| Exercise aim |
Repeat exactly, and only, the lines of the entries below from the one with "match r with Ok" through the one with "let request := line", both ends included.

| Listed records |
==========

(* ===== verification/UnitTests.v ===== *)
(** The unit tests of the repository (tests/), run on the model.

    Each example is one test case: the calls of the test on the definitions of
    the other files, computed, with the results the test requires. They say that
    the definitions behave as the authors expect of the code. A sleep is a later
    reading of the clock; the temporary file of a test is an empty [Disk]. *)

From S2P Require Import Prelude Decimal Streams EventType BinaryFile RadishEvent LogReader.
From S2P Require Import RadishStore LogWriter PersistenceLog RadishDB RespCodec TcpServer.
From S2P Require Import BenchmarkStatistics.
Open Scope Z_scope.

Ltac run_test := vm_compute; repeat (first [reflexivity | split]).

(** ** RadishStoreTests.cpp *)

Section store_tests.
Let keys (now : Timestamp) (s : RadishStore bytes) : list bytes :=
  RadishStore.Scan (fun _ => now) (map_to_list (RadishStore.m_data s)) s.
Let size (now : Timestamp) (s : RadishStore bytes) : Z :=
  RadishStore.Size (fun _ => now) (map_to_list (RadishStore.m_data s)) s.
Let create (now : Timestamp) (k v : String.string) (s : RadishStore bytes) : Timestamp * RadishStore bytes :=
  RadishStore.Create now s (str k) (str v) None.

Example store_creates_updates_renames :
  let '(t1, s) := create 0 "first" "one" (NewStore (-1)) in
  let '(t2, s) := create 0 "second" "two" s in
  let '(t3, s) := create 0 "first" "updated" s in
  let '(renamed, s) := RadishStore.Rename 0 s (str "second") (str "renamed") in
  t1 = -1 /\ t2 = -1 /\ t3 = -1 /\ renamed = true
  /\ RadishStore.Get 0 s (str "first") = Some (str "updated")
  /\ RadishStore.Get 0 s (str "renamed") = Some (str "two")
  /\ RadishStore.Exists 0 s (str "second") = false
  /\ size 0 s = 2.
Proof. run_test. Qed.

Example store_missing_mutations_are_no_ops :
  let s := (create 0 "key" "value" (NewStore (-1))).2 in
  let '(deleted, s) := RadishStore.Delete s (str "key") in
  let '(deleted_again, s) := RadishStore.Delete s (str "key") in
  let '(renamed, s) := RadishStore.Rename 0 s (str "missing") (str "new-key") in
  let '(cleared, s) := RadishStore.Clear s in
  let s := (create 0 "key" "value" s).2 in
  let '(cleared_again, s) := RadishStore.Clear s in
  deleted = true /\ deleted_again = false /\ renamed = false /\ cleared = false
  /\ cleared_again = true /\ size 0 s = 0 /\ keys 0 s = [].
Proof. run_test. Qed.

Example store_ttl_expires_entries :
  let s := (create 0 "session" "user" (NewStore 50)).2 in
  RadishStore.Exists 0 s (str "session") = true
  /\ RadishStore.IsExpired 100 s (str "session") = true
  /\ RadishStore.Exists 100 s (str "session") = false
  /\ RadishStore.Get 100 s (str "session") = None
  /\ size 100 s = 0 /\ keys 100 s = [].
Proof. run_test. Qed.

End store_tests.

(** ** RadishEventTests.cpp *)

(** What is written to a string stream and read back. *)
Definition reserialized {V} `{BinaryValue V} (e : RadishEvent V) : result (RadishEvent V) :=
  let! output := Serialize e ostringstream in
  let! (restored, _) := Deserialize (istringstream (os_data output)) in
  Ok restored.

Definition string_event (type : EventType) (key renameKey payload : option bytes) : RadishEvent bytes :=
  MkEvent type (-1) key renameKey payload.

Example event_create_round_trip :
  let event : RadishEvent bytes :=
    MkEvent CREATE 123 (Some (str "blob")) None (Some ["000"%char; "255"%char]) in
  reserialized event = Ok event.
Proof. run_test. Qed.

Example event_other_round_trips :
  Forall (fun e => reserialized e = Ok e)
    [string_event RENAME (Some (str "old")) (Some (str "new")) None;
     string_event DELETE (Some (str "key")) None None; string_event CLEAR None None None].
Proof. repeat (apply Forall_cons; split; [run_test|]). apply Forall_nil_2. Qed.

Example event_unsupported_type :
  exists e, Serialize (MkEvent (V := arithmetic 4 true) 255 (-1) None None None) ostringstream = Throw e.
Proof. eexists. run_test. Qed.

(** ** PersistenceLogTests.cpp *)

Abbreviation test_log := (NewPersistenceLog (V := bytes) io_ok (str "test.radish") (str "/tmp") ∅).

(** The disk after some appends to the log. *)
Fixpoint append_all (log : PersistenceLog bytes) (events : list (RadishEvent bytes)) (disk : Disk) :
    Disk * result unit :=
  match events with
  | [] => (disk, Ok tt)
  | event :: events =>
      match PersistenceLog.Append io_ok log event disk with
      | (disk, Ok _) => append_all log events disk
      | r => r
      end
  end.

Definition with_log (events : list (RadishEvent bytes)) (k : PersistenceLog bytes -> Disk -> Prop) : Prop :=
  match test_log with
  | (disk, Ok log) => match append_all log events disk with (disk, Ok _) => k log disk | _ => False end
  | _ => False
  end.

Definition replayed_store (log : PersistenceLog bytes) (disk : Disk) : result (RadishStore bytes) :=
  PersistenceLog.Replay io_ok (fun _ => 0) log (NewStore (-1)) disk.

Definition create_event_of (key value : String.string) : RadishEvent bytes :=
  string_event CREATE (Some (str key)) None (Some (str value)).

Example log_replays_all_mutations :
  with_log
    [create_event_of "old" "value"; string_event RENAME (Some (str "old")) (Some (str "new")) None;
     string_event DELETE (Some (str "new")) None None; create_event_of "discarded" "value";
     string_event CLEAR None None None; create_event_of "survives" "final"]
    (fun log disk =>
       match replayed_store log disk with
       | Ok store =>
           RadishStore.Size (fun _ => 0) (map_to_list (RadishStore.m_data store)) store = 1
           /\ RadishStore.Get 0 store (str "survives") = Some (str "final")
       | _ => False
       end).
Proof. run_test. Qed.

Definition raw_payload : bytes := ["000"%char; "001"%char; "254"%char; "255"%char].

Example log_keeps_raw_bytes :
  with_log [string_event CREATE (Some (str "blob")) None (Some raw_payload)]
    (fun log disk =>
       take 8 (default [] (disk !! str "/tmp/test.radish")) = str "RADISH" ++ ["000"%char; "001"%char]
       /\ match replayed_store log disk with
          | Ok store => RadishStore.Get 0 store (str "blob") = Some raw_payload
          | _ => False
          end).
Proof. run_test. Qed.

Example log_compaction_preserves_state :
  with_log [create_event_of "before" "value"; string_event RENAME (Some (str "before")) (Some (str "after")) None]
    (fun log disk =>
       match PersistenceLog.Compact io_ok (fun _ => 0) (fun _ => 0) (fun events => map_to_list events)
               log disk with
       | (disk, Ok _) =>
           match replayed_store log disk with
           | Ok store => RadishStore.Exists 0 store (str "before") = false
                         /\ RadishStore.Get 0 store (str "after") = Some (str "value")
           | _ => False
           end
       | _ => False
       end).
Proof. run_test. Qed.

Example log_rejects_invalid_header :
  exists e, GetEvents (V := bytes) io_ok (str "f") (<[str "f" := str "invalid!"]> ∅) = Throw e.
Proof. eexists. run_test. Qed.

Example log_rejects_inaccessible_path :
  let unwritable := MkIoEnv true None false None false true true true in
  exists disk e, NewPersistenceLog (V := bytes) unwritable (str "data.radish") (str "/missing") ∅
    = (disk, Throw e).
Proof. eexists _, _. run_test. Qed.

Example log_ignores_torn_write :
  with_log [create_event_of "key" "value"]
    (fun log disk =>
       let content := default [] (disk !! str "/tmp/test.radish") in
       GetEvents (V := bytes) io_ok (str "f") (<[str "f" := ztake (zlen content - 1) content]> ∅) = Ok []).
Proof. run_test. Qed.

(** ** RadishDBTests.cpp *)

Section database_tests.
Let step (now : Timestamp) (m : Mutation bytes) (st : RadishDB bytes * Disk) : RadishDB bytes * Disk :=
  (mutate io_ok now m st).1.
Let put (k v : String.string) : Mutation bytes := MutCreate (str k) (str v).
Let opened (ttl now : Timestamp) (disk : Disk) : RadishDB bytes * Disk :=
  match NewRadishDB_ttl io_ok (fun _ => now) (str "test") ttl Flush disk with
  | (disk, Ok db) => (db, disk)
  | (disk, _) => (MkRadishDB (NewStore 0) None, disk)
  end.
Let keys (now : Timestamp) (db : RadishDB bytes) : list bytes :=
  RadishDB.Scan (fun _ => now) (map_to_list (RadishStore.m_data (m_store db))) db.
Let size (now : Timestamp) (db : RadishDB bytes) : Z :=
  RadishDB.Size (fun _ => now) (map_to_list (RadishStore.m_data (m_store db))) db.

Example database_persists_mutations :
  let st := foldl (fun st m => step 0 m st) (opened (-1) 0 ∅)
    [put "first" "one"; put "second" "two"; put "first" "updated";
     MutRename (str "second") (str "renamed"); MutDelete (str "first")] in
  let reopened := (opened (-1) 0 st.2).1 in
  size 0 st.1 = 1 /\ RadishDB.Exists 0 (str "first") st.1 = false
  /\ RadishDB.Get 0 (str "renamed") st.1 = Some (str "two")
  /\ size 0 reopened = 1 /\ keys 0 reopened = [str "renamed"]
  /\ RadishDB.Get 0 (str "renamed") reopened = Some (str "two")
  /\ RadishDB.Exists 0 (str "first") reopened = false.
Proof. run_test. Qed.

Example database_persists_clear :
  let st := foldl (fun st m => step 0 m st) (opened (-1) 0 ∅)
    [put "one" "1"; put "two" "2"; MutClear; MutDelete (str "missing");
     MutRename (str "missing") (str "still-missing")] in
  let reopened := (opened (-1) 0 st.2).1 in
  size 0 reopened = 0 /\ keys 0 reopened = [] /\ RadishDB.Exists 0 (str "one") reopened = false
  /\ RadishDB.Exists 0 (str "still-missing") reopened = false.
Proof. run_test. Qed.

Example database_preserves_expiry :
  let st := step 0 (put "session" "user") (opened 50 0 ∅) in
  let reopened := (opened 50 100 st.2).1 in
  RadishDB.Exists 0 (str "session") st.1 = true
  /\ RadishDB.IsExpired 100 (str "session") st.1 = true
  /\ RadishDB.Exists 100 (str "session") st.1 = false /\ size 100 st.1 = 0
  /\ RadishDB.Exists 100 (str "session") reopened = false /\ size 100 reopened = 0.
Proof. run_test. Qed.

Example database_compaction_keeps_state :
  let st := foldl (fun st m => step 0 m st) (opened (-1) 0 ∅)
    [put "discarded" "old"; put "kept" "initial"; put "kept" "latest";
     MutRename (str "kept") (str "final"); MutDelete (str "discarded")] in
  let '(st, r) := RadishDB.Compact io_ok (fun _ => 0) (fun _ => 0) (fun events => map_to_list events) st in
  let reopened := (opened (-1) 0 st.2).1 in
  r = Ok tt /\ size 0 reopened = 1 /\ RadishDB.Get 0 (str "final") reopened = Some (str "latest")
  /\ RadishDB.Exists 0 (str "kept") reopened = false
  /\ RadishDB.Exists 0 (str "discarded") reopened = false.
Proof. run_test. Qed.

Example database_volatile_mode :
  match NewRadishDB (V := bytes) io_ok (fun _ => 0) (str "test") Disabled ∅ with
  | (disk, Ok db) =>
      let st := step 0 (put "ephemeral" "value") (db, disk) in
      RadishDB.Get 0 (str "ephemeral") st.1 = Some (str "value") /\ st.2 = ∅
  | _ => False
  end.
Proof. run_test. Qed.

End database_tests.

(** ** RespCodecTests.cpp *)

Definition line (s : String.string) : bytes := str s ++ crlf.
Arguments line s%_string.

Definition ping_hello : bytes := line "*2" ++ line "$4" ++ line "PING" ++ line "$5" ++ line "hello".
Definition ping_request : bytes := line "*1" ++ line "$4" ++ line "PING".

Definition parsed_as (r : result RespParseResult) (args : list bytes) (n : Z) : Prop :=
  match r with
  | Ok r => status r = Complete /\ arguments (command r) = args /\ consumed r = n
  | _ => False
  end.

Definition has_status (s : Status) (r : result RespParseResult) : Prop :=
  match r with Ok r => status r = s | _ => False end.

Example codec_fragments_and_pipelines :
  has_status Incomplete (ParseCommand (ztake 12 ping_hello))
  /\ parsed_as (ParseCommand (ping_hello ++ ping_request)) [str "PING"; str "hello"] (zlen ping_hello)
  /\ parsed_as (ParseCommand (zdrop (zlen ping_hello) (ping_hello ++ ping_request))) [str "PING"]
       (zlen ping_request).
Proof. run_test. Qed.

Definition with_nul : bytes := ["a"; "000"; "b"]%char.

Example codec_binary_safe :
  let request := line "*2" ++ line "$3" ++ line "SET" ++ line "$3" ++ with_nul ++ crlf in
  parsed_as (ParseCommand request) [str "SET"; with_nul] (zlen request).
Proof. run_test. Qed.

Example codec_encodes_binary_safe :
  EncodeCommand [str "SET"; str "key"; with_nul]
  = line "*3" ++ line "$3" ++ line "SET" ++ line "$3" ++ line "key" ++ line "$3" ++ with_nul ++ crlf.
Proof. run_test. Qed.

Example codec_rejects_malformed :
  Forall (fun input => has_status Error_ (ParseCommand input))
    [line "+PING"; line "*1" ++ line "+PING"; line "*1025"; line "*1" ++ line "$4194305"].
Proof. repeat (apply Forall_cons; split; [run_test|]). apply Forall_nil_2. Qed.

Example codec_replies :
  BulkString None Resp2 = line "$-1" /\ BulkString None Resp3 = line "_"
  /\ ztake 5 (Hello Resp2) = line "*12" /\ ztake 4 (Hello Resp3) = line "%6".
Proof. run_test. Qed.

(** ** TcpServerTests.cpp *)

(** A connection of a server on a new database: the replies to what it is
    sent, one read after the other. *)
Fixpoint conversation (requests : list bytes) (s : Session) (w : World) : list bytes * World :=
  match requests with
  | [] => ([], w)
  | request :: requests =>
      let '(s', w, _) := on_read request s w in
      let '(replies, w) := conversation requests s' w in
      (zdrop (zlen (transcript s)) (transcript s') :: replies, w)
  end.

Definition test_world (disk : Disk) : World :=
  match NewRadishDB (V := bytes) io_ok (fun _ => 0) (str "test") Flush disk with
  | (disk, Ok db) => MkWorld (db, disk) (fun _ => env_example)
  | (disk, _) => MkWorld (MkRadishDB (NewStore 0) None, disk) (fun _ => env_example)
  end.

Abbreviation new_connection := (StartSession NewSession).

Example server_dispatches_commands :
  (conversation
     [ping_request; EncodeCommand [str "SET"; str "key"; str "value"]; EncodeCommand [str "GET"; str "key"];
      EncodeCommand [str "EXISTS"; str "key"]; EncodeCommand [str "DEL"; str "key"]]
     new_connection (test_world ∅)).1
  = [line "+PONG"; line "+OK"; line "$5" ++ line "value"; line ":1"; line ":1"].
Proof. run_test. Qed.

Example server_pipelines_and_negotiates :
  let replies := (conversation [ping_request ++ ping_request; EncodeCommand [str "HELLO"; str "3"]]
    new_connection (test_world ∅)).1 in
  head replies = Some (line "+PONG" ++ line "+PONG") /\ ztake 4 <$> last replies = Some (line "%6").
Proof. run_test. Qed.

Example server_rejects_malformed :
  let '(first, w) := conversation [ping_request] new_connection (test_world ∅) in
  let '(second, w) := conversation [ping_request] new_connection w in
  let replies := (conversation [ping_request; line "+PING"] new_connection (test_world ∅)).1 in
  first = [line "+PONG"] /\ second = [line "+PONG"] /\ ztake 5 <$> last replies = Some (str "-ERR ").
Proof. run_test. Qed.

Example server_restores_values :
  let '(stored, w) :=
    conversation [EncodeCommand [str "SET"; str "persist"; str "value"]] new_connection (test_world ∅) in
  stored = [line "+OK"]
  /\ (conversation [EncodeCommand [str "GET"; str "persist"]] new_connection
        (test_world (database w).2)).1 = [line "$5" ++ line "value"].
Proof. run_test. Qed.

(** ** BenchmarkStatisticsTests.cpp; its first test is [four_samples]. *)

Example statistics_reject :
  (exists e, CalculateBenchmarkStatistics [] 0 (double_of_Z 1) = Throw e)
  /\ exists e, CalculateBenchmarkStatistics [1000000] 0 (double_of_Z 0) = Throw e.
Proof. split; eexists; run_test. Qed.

==========

| Written solution |
  match r with Ok r => status r = s | _ => False end.

Example codec_fragments_and_pipelines :
  has_status Incomplete (ParseCommand (ztake 12 ping_hello))
  /\ parsed_as (ParseCommand (ping_hello ++ ping_request)) [str "PING"; str "hello"] (zlen ping_hello)
  /\ parsed_as (ParseCommand (zdrop (zlen ping_hello) (ping_hello ++ ping_request))) [str "PING"]
       (zlen ping_request).
Proof. run_test. Qed.

Definition with_nul : bytes := ["a"; "000"; "b"]%char.

Example codec_binary_safe :
  let request := line "*2" ++ line "$3" ++ line "SET" ++ line "$3" ++ with_nul ++ crlf in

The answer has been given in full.